GRIFFITH — Some Griffith residents want to cruise more than just the fairways with their golf carts.
They'd like to use them to run errands in town, so they've asked the Town Council to consider allowing the carts to be driven on town streets.
To that end, the council has introduced an ordinance that would regulate the use of golf carts in town.
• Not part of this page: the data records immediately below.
(* ===== verification/PagingSafe.v ===== *)
(** Paging: every operation keeps the invariant of [PagingInv], and what the pages are. *)
From stdpp Require Import gmap gmultiset.
From S2P Require Import Prelude ClusterBuilder ExecutionProfile InetUtil Serialization DriverErrors NumberParser UtHash Types Values Collections Decoder DataTypes Conversions ResultDecoder RequestEncoding Statements ResultRows Paging PagingInv.
#[local] Open Scope Z_scope.

(** ** Histories without overtaking

    A statement is given another paging state only when its requests that are not answered yet
    asked for that state. *)
Definition steady (s : nat) (p : bytes) (w : world) : bool :=
  forallb (fun e => negb (bool_decide (future_statement (snd e) = Some s)) || is_ready (state_of (snd e)) || bool_decide (asked (snd e) = p)) (map_to_list (futures w)).

Definition calm (l : label) (w : world) : bool :=
  match l with
  | NextPage o _ | NextPageAsync o =>
      match rows_at o w with
      | Some r =>
          match r_next_result r, r_future_next_page r, r_result r, r_statement r with
          | None, None, Some h, Some s => match results w !! h with Some R => steady s (result_paging_state R) w | None => true end
          | _, _, _, _ => true
          end
      | None => true
      end
  | ExecuteAsyncBatch => false
  | _ => true
  end.

Section safe.
Context {G : Gmp} (zend_hash : bytes -> Z) (depth : nat) (have_custom_type : bool) (answer : bytes -> bytes -> CassResult).

Abbreviation get_result := (php_scylladb_get_result zend_hash depth have_custom_type).
Abbreviation inv := (PagingInv.inv zend_hash depth have_custom_type answer).
Abbreviation shows := (PagingInv.shows zend_hash depth have_custom_type answer).
Abbreviation asks := (PagingInv.asks zend_hash depth have_custom_type answer).
Abbreviation page := (PagingInv.page answer).
Abbreviation evolves := (PagingInv.evolves zend_hash depth have_custom_type answer).
Abbreviation next_reply := (PagingInv.next_reply zend_hash depth have_custom_type answer).
Abbreviation rows_create := (Paging.rows_create zend_hash depth have_custom_type).

(** The server's answers can be decoded without a fault. *)
Context (Hanswer : forall q p, get_result (answer q p) <> Crash).

Lemma steady_spec s p w c cf : steady s p w = true -> futures w !! c = Some cf -> future_statement cf = Some s -> is_ready (state_of cf) = false -> asked cf = p.
Proof.
  intros H Hc Hs Hr. unfold steady in H. rewrite forallb_forall in H. specialize (H (c, cf) ltac:(by apply list_elem_of_In, elem_of_map_to_list)).
  cbn in H. rewrite Hr, orb_false_r in H. apply orb_prop in H as [H|H]; [|by apply bool_decide_eq_true in H]. by rewrite bool_decide_true in H.
Qed.

(** Setting the paging state of a statement that is held. *)
Lemma inv_paging b lr ls w s h R : inv b lr ls w -> s ∈ total statement_of w ⊎ ls -> results w !! h = Some R -> (b = true -> steady s (result_paging_state R) w = true) ->
  exists w' st, set_paging_state s h w = Some w' /\ statements w !! s = Some st /\
    statements w' !! s = Some {| query := query st; start := start st; paging := result_paging_state R; refs := refs st |} /\
    inv b lr ls w' /\ objects w' = objects w /\ results w' = results w /\ futures w' = futures w /\ fresh w' = fresh w /\ grows w w'.
Proof.
  intros Hi Hs HR Hc. destruct (held_statement _ _ _ _ b lr ls w Hi s Hs) as (st & E & Hr). unfold set_paging_state. rewrite E, HR. destruct (Nat.eqb_spec (refs st) 0); [done|].
  do 2 eexists. split; [done|]. split; [done|]. split; [cbn; apply lookup_insert_eq|]. split; [|split; [done|split; [done|split; [done|split; [done|]]]]].
  - apply (inv_statements _ _ _ _ b lr ls _ w s st); [done|done|done|done| |].
    + intros Hb c cf Ec Es Hready _. cbn. symmetry. by eapply steady_spec; [apply Hc|..].
    + intros k. rewrite refs_insert, (i_statements _ _ _ _ _ _ _ _ Hi k). cbn. destruct (decide (k = s)) as [->|]; [unfold refs_at; by rewrite E|done].
  - split; cbn; [|done|by eauto]. intros k sk Ek. destruct (decide (k = s)) as [->|Hne]; [rewrite lookup_insert_eq; rewrite E in Ek; injection Ek as <-|rewrite lookup_insert_ne by done]; by eexists.
Qed.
It took no action on the proposal.
"We get a lot of requests from people who want to drive their golf carts around town," said Council Vice President Larry Ballah. "It came to our attention several times."
The council is trying to accommodate their requests while keeping safety in mind, he said.
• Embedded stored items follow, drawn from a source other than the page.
(* ===== verification/PageOrder.v ===== *)
(** Paging: what PHP code sees.  No history of calls, requests and frees faults or leaks; where requests
    do not overtake one another every object shows the page it should, and the loop of the guide
    reads every page once. *)
From stdpp Require Import gmap gmultiset.
From S2P Require Import Prelude ClusterBuilder ExecutionProfile InetUtil Serialization DriverErrors NumberParser UtHash Types Values Collections Decoder DataTypes Conversions ResultDecoder RequestEncoding Statements ResultRows Paging PagingInv PagingSafe.
#[local] Open Scope Z_scope.

Section order.
Context {G : Gmp} (zend_hash : bytes -> Z) (depth : nat) (have_custom_type : bool) (answer : bytes -> bytes -> CassResult).

Abbreviation get_result := (php_scylladb_get_result zend_hash depth have_custom_type).
Abbreviation inv := (PagingInv.inv zend_hash depth have_custom_type answer).
Abbreviation shows := (PagingInv.shows zend_hash depth have_custom_type answer).
Abbreviation asks := (PagingInv.asks zend_hash depth have_custom_type answer).
Abbreviation page := (PagingInv.page answer).
Abbreviation step := (Paging.step zend_hash depth have_custom_type answer).
Abbreviation reachable := (Paging.reachable zend_hash depth have_custom_type answer).
Abbreviation calmly_reachable := (PagingSafe.calmly_reachable zend_hash depth have_custom_type answer).
Abbreviation Rows_nextPage := (Paging.Rows_nextPage zend_hash depth have_custom_type answer).
Abbreviation rows_create := (Paging.rows_create zend_hash depth have_custom_type).

(** The server's answers can be decoded without a fault: they may fail to decode, but not leave the behaviour undefined
    ([ResultRows.result_rows_read] has the case of a value of no bytes in a later row). *)
Definition sound_answers : Prop := forall q p, get_result (answer q p) <> Crash.

(** ** The loop of the guide

    The rows of a page, then [isLastPage], then [nextPage]; the page before is freed when nothing
    refers to it. *)
Definition collect (o : nat) (w : world) : option world :=
  match step (Free o) w with Stepped _ w' => Some w' | Disabled => Some w | Faulted => None end.

Fixpoint read_pages (fuel : nat) (o : nat) (w : world) : option (list (list php_row) * world) :=
  match fuel with
  | O => None
  | S fuel' =>
      r ← rows_at o w;
      rows ← r_rows r;
      if Rows_isLastPage r then Some ([rows], w)
      else
        '(rep, w) ← Rows_nextPage o EndAnswered w;
        match rep with
        | Returned m => w ← collect o w; '(more, w) ← read_pages fuel' m w; Some (rows :: more, w)
        | _ => None
        end
  end.

Definition execute_and_read (fuel : nat) (q p : bytes) (w : world) : option (list (list php_row) * world) :=
  '(rep, w) ← execute zend_hash depth have_custom_type answer q p EndAnswered w;
  match rep with Returned o => read_pages fuel o w | _ => None end.

(** A [Rows] that nothing was asked of yet, with no request of its statement under way. *)
Definition unread (r : rows_object) : Prop := r_next_result r = None /\ r_future_next_page r = None /\ r_next_rows r = None.
Definition quiet (r : rows_object) (w : world) : Prop :=
  forall c cf s, futures w !! c = Some cf -> future_statement cf = Some s -> r_statement r = Some s -> is_ready (state_of cf) = true.

Lemma quiet_calm o r w e : rows_at o w = Some r -> quiet r w -> calm (NextPage o e) w = true.
Proof.
  intros Ho Hq. cbn [calm]. rewrite Ho. destruct (r_next_result r); [done|]. destruct (r_future_next_page r); [done|]. destruct (r_result r) as [h|]; [|done].
  destruct (r_statement r) as [s|] eqn:Es; [|done]. destruct (results w !! h) as [R|]; [|done]. apply forallb_forall. intros [c cf] Hin%list_elem_of_In%elem_of_map_to_list. cbn [snd].
  destruct (bool_decide_reflect (future_statement cf = Some s)) as [E|]; [|done]. by rewrite (Hq c cf s Hin E Es).
Qed.

(** What [nextPage] does when the server answers. *)
Definition next_rows_made (o : nat) (r : rows_object) (w : world) (rep : reply) (w' : world) : Prop :=
  futures w' = futures w /\
  ((exists rc, rep = Threw (NotDecoded rc)) \/
   exists m r', rep = Returned m /\ m <> o /\ objects w' !! m = Some (ORows r') /\ unread r' /\ (r_statement r' = r_statement r \/ r_statement r' = None)).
The new law, if enacted, defines a golf cart as a four-wheeled vehicle originally made for use on a golf course.
"It's allowed on certain streets," Ballah said of the proposed new law.
It would restrict them to town streets with speed limits of 30 mph or less.
They would not be driven on sidewalks or any state roads in town including Broad Street, Main Street, Cline Avenue, 45th Avenue, Arbogast Street, Ridge Road and Colfax Avenue.
Golf carts would be allowed to cross those streets in crosswalk areas.
They also would be prohibited from parking on public streets not designated for such parking and would have to be stored on private property outside of public view from the sidewalks.
The driver must be at least 16, have a driver's license and keep written proof of financial responsibility in the cart.
Golf carts could not be operated between 1-5 a.m.
The ordinance is eligible for adoption at any upcoming council business meeting, said Council President Rick Ryfa, R-3rd.
If the ordinance becomes law, golf cart operators would be required to obey the rules of the road and display a "slow moving vehicle" sign, as required by state law.
Operators also would have to be registered with the town with an initial inspection fee of $50 and an annual renewal of $30.
The ordinance also provides special exemptions by the Griffith Safety Committee for special events.
Violators of the new law would be subject to a $50 fine for the first infraction and up to $2,500, plus court fees, for subsequent violations.
Two or more infractions could result in permit revocation for up to one year.
The new law also would stipulate the use of recreational off-road vehicles is strictly prohibited anywhere on public property within the town.
"We certainly encourage any feedback on the town's website," Ryfa said. "Believe it or not there are quite a few people who drive golf carts."